Saúde suplementar enfrenta crescente número de ações judiciais por negativas de custeio de cirurgias plásticas reparadoras pós-bariátricas. Entenda seus direitos.

quinta-feira, 8 de maio de 2025

Atualizado às 09:24

A saúde suplementar no Brasil enfrenta um crescente número de disputas judiciais, muitas delas decorrentes de negativas abusivas por parte de operadoras de planos de saúde, especialmente no custeio de cirurgias plásticas reparadoras pós-bariátricas.

Essas negativas, frequentemente justificadas com base em cláusulas contratuais restritivas ou na ausência de previsão no rol de procedimentos da ANS - Agência Nacional de Saúde Suplementar1, têm gerado não apenas prejuízos à saúde física e mental dos beneficiários, mas também um aumento significativo da judicialização.

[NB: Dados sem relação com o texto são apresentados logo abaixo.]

(** * fpf: form value population and error message insertion

    A shallow embedding of the Go package [github.com/saracen/fpf]
    (files [fpf.go] and [attr/attr.go]) together with the part of
    [golang.org/x/net/html] node handling that the package calls.

    Nodes of the document live in a store and are named by their address,
    so that node identity, parent/sibling links and in-place mutation are
    the ones of the Go program.  Go slices of attributes are modelled by
    the cells their header covers; the one place where the source keeps a
    second header on the same backing array ([Attributes.Remove]) is
    written out cell by cell. *)

From stdpp Require Import gmap strings list fin_maps.

Set Default Proof Using "Type".
Open Scope string_scope.
Open Scope list_scope.
Open Scope nat_scope.

(** ** Outcomes of running Go code *)

(** A Go [error] value. *)
Definition error := string.

(** Run-time panics the embedded code can raise.  [IndexOutOfRange s i n]
    is Go's "index out of range [i] with length n" raised at an index
    expression on the slice the source calls [s]. *)
Inductive fault :=
  | IndexOutOfRange (slice : string) (i len : nat)
  | NilDereference
  | AttachedChild
  | NonChild
  | InvalidPointer.

(** [Ret] is a normal return, [Panic] an unrecovered panic, [Timeout] the
    exhaustion of the fuel that bounds pointer-chasing loops. *)
Inductive res (A : Type) :=
  | Ret (a : A)
  | Panic (f : fault)
  | Timeout.
Arguments Ret {A} a.
Arguments Panic {A} f.
Arguments Timeout {A}.

#[global] Instance res_ret : MRet res := fun A a => Ret a.
#[global] Instance res_bind : MBind res := fun A B k m =>
  match m with
  | Ret a => k a
  | Panic f => Panic f
  | Timeout => Timeout
  end.

(** ** Package html: nodes and their links *)

Module html.

(** [html.Attribute]. *)
Record Attribute := mkAttribute {
  Namespace : string;
  Key : string;
  Val : string
}.

#[global] Instance Attribute_eq_dec : EqDecision Attribute.
Proof. solve_decision. Defined.

(** [html.NodeType]. *)
Inductive NodeType :=
  | ErrorNode
  | TextNode
  | DocumentNode
  | ElementNode
  | CommentNode
  | DoctypeNode.

#[global] Instance NodeType_eq_dec : EqDecision NodeType.
Proof. solve_decision. Defined.

(** A [*html.Node]: the address of a node in the store; [nil] is [None]
    of [option ptr]. *)
Abbreviation ptr := nat.

(** [html.Node], with the fields the package reads or writes ([DataAtom]
    and the node's own [Namespace] are never consulted by it). *)
Record Node := mkNode {
  Parent : option ptr;
  FirstChild : option ptr;
  LastChild : option ptr;
  PrevSibling : option ptr;
  NextSibling : option ptr;
  Type' : NodeType;
  Data : string;
  Attr : list Attribute
}.

#[global] Instance Node_eq_dec : EqDecision Node.
Proof. solve_decision. Defined.

(** The store of nodes: address [p] holds the node [h !! p]. *)
Abbreviation heap := (list Node).

Definition set_Parent (v : option ptr) (n : Node) : Node :=
  mkNode v (FirstChild n) (LastChild n) (PrevSibling n) (NextSibling n)
         (Type' n) (Data n) (Attr n).
Definition set_FirstChild (v : option ptr) (n : Node) : Node :=
  mkNode (Parent n) v (LastChild n) (PrevSibling n) (NextSibling n)
         (Type' n) (Data n) (Attr n).
Definition set_LastChild (v : option ptr) (n : Node) : Node :=
  mkNode (Parent n) (FirstChild n) v (PrevSibling n) (NextSibling n)
         (Type' n) (Data n) (Attr n).
Definition set_PrevSibling (v : option ptr) (n : Node) : Node :=
  mkNode (Parent n) (FirstChild n) (LastChild n) v (NextSibling n)
         (Type' n) (Data n) (Attr n).
Definition set_NextSibling (v : option ptr) (n : Node) : Node :=
  mkNode (Parent n) (FirstChild n) (LastChild n) (PrevSibling n) v
         (Type' n) (Data n) (Attr n).
Definition set_Attr (v : list Attribute) (n : Node) : Node :=
  mkNode (Parent n) (FirstChild n) (LastChild n) (PrevSibling n) (NextSibling n)
         (Type' n) (Data n) v.

(** Reading through a pointer. *)
Definition load (h : heap) (p : ptr) : res Node :=
  match h !! p with
  | Some n => Ret n
  | None => Panic InvalidPointer
  end.

(** Writing a field through a pointer. *)
Definition store (h : heap) (p : ptr) (f : Node → Node) : res heap :=
  match h !! p with
  | Some n => Ret (<[p := f n]> h)
  | None => Panic InvalidPointer
  end.

(** Reading or writing through a pointer that may be [nil]. *)
Definition deref (h : heap) (o : option ptr) : res Node :=
  match o with
  | Some p => load h p
  | None => Panic NilDereference
  end.

Definition store_at (h : heap) (o : option ptr) (f : Node → Node) : res heap :=
  match o with
  | Some p => store h p f
  | None => Panic NilDereference
  end.

(** [&html.Node{...}]: a fresh node at the next free address. *)
Definition alloc (h : heap) (n : Node) : ptr * heap :=
  (length h, h ++ [n]).

(** The guard shared by [InsertBefore] and [AppendChild]. *)
Definition attached (c : Node) : bool :=
  bool_decide (Parent c ≠ None ∨ PrevSibling c ≠ None ∨ NextSibling c ≠ None).

(** [func (n *Node) InsertBefore(newChild, oldChild *Node)] of
    x/net/html.  The receiver may be [nil]: it is only dereferenced where
    [oldChild] gives no neighbour on one side. *)
Definition InsertBefore (n : option ptr) (newChild : ptr) (oldChild : option ptr)
    (h : heap) : res heap :=
  nc ← load h newChild;
  if attached nc then Panic AttachedChild else
  '(prev, next) ← match oldChild with
                  | Some o => no ← load h o; Ret (PrevSibling no, Some o)
                  | None => nn ← deref h n; Ret (LastChild nn, None)
                  end;
  h1 ← match prev with
       | Some pv => store h pv (set_NextSibling (Some newChild))
       | None => store_at h n (set_FirstChild (Some newChild))
       end;
  h2 ← match next with
       | Some nx => store h1 nx (set_PrevSibling (Some newChild))
       | None => store_at h1 n (set_LastChild (Some newChild))
       end;
  h3 ← store h2 newChild (set_Parent n);
  h4 ← store h3 newChild (set_PrevSibling prev);
  store h4 newChild (set_NextSibling next).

O contexto das cirurgias reparadoras pós-bariátricas

A cirurgia bariátrica é um marco na vida de pacientes que enfrentam a obesidade, promovendo significativa perda de peso e melhoria na qualidade de vida. Contudo, o sucesso desse procedimento muitas vezes vem acompanhado de sequelas, como excesso de pele (dermocalasia), que pode causar complicações físicas - dermatites, infecções cutâneas, dificuldades de higienização - e psicológicas, como baixa autoestima, ansiedade e isolamento social.

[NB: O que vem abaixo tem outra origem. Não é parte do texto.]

Lemma uploadFiles_inv NewRequest svc version hs url store tr r tr' :
  uploadFiles NewRequest svc version hs url store tr = (r, tr') →
  ∃ evs, tr' = tr ++ evs ∧ uploaded NewRequest version url hs store r evs.
Proof.
  unfold uploadFiles, bind at 1.
  destruct (uploadLoop _ _ _ _ _ _) as [[[]|e] tr1] eqn:Hloop.
  - apply uploadLoop_ok in Hloop as (rs & Hlen & Hall & Hreq & ->).
    unfold bind, call, fail, ret.
    set (a := versions_patch svc _ _ _).
    intros Hout. exists (posts url store hs rs ++ [VersionsPatch version "FINALIZED" a]).
    split.
    + destruct a as [status|e0]; cbn [wrap] in Hout.
      * case_decide; injection Hout as <- <-; by rewrite app_assoc.
      * injection Hout as <- <-. by rewrite app_assoc.
    + replace r with (finalized version a); [by apply uploaded_all|].
      unfold finalized. destruct a as [status|e0]; cbn [wrap] in Hout.
      * case_decide; by injection Hout as <- <-.
      * by injection Hout as <- <-.
  - apply uploadLoop_err in Hloop
      as (pre & h & post & rs & last & -> & Hlen & Hall & Hstop & ->).
    intros [= <- <-]. eexists. split; [done|]. by eapply uploaded_stop.
Qed.

(** ** Counting the POSTs *)

Section Counting.
Variable url : string.

Lemma endpoint_inj h h' : url +:+ "/" +:+ h = url +:+ "/" +:+ h' → h = h'.
Proof. intros H. by do 2 apply (inj (String.app _)) in H. Qed.

Lemma postsTo_app ep tr1 tr2 :
  postsTo ep (tr1 ++ tr2) = postsTo ep tr1 ++ postsTo ep tr2.
Proof.
  induction tr1 as [|ev tr1 IH]; [done|].
  destruct ev; simpl; try done. case_decide; simpl; by rewrite IH.
Qed.

Lemma postsTo_elem ep tr body r :
  (body, r) ∈ postsTo ep tr ↔ Post ep body r ∈ tr.
Proof.
  induction tr as [|ev tr IH]; simpl.
  - split; intros H; by apply elem_of_nil in H.
  - destruct ev; rewrite elem_of_cons, <-?IH; try (split; [by right|by intros [?|?]]).
    case_decide as Hep.
    + subst. rewrite elem_of_cons. split; intros [[=]|H]; subst; auto.
    + split; [by right|]. intros [[=]|H]; [by subst|done].
Qed.

Lemma postsTo_posts_count store hs rs h :
  length rs = length hs →
  length (postsTo (url +:+ "/" +:+ h) (posts url store hs rs)) =
  length (filter (h =.) hs).
Proof.
  revert store rs. induction hs as [|h' hs IH]; intros store [|r rs] [=]; [done|].
  simpl. rewrite filter_cons. case_decide as Hep; case_decide as Hh; simpl.
  - f_equal. by apply IH.
  - apply endpoint_inj in Hep. by subst.
  - by subst.
  - by apply IH.
Qed.

Lemma postsTo_posts_fresh store hs rs h :
  h ∉ hs → postsTo (url +:+ "/" +:+ h) (posts url store hs rs) = [].
Proof.
  revert store rs. induction hs as [|h' hs IH]; intros store [|r rs] Hh; try done.
  apply not_elem_of_cons in Hh as [Hne Hh]. simpl.
  case_decide as Hep; [by apply endpoint_inj in Hep|]. by apply IH.
Qed.

(** Without duplicates, the one POST for a hash carries what the store
    held for it at the start. *)
Lemma postsTo_posts_once store hs rs h :
  length rs = length hs → NoDup hs → h ∈ hs →
  ∃ r, r ∈ rs ∧
       postsTo (url +:+ "/" +:+ h) (posts url store hs rs) = [(store !! h, Ok r)].
Proof.
  revert store rs. induction hs as [|h' hs IH]; intros store [|r rs] [=] Hnd Hin.
  { by apply elem_of_nil in Hin. }
  apply NoDup_cons in Hnd as [Hh' Hnd]. simpl.
  case_decide as Hep.
  - apply endpoint_inj in Hep as ->. exists r. split; [by left|].
    by rewrite postsTo_posts_fresh.
  - apply elem_of_cons in Hin as [->|Hin]; [done|].
    destruct (IH (drain h' store) rs) as (r' & Hr' & ->); try done.
    exists r'. split; [by right|]. unfold drain.
    rewrite lookup_alter_ne; [done|]. by intros ->.
Qed.

(** A hash that is not a key is posted with a nil body every time. *)
Lemma postsTo_posts_absent store hs rs h body r :
  store !! h = None →
  (body, r) ∈ postsTo (url +:+ "/" +:+ h) (posts url store hs rs) →
  body = None.
Proof.
  revert store rs. induction hs as [|h' hs IH]; intros store [|r' rs] Hh; simpl;
    try (intros H; by apply elem_of_nil in H).
  assert (drain h' store !! h = None) as Hdrain.
  { unfold drain. rewrite lookup_alter. case_decide; [subst; by rewrite Hh|done]. }
  case_decide as Hep.
  - apply endpoint_inj in Hep as ->.
    intros [[= -> _]|Hin]%elem_of_cons; [done|]. by eapply IH.
  - by apply IH.
Qed.

End Counting.

(** ** The orchestration *)

Section Run.
Variable Unmarshal : list byte → result FirebaseJSON.
Variable gzip : list byte → list byte.
Variable Sum256 : list byte → list byte.
Variable NewRequest : string → option error.
Variable loc : Local.
Variable svc : Remote.

Lemma run_ran r tr :
  run Unmarshal gzip Sum256 NewRequest loc svc [] = (r, tr) →
  ran Unmarshal gzip Sum256 NewRequest loc svc r tr.
Proof.
  unfold run, bind at 1, lift at 1.
  destruct (readConfig _ _ _) as [fbConf|e] eqn:Hconf.
  2:{ intros [= <- <-]. by apply ran_config. }
  unfold bind at 1, lift at 1, check at 1.
  destruct (DefaultClient loc) as [e|] eqn:Hhttp.
  { intros [= <- <-]. by eapply ran_http_client. }
  unfold bind at 1, lift at 1, check at 1.
  destruct (NewService loc) as [e|] eqn:Hsvc.
  { intros [= <- <-]. by eapply ran_service. }
  assert (prepared Unmarshal loc fbConf) as Hprep by done.
  unfold bind at 1, createVersion, call at 1. fold (siteOf fbConf).
  destruct (versions_create svc [] _ _) as [version|e] eqn:Hcreate; cbn [wrap].
  2:{ intros [= <- <-]. by apply ran_create. }
  unfold bind at 1, lift at 1.
  destruct (readFiles _ _ _ _) as [files|e] eqn:Hfiles.
  2:{ intros [= <- <-]. by eapply ran_walk. }
  unfold bind at 1, getRequiredUploads, call at 1. cbn [app].
  fold (created fbConf version).
  destruct (populate_files svc _ _ _) as [required|e] eqn:Hpop; cbn [wrap].
  2:{ intros [= <- <-]. by eapply ran_populate. }
  fold (populated version files required).
  unfold bind at 1.
  destruct (uploadFiles _ _ _ _ _ _ _) as [[[]|e] tr1] eqn:Hup;
    apply uploadFiles_inv in Hup as (evs & -> & Hup).
  - unfold release, call. intros [= <- <-].
    by eapply ran_release.
  - intros [= <- <-]. by eapply ran_upload.
Qed.

End Run.

(** ** What the trace of [uploadFiles] can contain *)

Section Uploaded.
Variable NewRequest : string → option error.
Variable url : string.

Lemma posts_lookup store hs rs i ev :
  posts url store hs rs !! i = Some ev →
  ∃ h r, hs !! i = Some h ∧ rs !! i = Some r ∧
         ev = Post (url +:+ "/" +:+ h) (foldl (flip drain) store (take i hs) !! h) (Ok r).
Proof.
  revert store rs i. induction hs as [|h hs IH]; intros store [|r rs] [|i]; try done.
  - intros [= <-]. by exists h, r.
  - simpl. intros (h' & r' & ? & ? & ->)%IH. by exists h', r'.
Qed.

Para mitigar esses efeitos, médicos assistentes frequentemente indicam cirurgias plásticas reparadoras, como dermolipectomia, mamoplastia, braquioplastia e cruroplastia, que têm caráter funcional e terapêutico, indo além de meros procedimentos estéticos.

Apesar da prescrição médica, operadoras de planos de saúde frequentemente negam a cobertura dessas cirurgias, alegando que são "estéticas" ou não estão previstas no rol da ANS. Essa prática, que compromete a continuidade do tratamento da obesidade, tem sido amplamente questionada no Judiciário, com decisões que reforçam a proteção aos direitos dos consumidores.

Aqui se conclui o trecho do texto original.